- Exercise brief
Search the records for lines with the word "push" and copy each match.

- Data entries
*****

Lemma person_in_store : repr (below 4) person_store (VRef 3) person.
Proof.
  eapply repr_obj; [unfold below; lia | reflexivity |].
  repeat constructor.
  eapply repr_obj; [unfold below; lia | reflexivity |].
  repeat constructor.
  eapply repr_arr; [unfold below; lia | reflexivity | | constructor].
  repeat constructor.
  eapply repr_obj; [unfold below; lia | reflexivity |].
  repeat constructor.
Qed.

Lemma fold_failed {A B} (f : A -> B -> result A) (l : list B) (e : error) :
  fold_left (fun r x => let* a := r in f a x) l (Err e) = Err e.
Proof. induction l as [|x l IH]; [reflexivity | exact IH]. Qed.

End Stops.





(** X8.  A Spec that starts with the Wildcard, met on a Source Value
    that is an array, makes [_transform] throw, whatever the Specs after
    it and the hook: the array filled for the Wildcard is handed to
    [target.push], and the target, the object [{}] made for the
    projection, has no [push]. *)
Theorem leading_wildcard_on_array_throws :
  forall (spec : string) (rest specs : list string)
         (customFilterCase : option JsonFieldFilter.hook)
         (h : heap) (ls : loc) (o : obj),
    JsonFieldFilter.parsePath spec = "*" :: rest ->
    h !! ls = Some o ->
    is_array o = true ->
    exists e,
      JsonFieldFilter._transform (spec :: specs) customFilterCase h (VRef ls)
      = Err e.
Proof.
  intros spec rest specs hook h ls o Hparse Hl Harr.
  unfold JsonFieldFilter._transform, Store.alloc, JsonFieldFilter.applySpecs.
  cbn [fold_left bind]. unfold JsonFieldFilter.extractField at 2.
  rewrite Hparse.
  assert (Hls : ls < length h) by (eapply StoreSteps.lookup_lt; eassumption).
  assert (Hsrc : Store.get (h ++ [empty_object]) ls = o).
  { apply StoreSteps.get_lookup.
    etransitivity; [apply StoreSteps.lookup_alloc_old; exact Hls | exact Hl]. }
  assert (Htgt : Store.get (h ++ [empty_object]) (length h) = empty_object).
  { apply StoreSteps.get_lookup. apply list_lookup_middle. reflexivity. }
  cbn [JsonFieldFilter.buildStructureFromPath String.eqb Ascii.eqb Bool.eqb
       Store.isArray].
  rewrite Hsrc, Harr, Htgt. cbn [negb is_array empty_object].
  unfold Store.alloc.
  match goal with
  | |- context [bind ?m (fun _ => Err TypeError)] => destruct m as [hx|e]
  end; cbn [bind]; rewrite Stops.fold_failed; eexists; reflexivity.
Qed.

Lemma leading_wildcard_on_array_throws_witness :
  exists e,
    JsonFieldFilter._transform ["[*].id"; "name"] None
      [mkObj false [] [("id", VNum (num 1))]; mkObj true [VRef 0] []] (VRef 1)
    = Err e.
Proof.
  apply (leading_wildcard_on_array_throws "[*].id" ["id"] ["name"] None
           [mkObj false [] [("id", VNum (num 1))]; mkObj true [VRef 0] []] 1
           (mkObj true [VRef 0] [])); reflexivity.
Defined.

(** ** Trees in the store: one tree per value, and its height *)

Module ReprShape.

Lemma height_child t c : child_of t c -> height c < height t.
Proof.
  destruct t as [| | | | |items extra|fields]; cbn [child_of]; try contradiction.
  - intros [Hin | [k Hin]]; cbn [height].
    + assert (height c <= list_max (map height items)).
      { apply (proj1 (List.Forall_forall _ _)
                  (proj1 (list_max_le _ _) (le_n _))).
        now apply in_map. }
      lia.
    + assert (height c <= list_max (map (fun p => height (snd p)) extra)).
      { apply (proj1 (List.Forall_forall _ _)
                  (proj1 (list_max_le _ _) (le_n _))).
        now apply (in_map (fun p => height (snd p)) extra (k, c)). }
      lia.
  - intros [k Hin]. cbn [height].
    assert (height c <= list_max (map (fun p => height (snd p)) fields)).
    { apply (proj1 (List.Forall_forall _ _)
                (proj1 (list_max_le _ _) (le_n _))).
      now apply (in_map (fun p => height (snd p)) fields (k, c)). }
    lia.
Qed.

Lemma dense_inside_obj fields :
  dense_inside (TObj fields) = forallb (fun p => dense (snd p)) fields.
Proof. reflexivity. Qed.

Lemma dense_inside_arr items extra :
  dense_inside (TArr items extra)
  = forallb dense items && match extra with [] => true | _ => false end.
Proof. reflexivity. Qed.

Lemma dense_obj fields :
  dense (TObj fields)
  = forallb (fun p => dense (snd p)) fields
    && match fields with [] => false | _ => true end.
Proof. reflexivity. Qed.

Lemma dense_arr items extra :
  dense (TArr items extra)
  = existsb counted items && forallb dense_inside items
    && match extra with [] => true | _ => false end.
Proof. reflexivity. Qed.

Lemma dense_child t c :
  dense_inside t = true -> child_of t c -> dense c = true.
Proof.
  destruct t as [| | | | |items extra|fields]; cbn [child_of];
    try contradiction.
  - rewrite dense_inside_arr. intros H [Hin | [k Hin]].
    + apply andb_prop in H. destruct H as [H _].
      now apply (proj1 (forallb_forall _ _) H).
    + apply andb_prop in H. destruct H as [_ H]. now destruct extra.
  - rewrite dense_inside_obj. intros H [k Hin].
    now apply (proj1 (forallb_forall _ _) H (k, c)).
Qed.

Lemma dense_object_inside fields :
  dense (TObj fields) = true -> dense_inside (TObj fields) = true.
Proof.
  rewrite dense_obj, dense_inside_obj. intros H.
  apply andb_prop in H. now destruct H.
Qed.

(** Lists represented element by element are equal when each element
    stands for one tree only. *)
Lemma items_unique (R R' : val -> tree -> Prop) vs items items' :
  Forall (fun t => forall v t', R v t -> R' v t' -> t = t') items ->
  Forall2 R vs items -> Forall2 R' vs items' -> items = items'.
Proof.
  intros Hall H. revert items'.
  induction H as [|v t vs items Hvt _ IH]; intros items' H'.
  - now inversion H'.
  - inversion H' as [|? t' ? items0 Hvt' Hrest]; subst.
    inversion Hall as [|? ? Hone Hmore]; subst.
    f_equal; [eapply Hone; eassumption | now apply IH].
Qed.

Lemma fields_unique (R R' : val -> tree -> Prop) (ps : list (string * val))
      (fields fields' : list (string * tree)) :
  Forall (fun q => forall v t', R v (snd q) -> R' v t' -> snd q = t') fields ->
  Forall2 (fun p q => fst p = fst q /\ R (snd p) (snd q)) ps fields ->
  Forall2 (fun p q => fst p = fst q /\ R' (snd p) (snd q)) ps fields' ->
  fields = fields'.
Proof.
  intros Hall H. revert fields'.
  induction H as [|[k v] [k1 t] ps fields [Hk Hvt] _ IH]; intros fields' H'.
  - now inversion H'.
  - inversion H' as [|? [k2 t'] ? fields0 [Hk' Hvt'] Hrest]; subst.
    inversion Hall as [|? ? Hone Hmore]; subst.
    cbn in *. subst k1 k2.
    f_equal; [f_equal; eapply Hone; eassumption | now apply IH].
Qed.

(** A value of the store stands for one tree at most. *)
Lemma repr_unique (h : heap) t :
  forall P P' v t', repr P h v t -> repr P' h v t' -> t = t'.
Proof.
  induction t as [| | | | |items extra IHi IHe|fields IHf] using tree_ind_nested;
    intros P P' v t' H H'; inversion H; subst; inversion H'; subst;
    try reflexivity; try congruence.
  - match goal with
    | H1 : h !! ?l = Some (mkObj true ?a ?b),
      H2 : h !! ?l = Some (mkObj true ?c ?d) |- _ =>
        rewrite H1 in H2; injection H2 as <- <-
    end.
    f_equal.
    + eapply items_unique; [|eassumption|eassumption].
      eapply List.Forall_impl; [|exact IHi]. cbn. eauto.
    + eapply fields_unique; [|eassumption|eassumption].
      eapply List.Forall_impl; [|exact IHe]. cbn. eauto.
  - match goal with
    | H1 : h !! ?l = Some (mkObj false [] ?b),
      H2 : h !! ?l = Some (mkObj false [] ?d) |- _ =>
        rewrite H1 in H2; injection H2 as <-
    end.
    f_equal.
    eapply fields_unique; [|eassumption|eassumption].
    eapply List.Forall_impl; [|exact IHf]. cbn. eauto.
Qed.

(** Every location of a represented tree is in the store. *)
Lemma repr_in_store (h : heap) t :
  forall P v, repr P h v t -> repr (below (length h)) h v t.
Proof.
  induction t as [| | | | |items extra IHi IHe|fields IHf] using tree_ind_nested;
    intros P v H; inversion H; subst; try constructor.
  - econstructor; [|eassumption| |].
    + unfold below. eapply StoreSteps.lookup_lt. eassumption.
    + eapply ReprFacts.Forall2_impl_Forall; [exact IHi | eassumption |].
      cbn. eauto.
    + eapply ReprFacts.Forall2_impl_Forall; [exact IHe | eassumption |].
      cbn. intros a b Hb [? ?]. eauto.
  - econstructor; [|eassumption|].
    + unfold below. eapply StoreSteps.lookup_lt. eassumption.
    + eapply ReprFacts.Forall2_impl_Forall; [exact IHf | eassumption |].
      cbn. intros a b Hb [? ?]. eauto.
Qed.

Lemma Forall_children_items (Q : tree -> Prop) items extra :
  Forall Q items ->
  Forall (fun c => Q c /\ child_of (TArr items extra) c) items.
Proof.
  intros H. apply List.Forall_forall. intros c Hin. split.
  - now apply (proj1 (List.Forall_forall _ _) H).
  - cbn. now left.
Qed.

*****

- Task output
    [target.push], and the target, the object [{}] made for the
    projection, has no [push]. *)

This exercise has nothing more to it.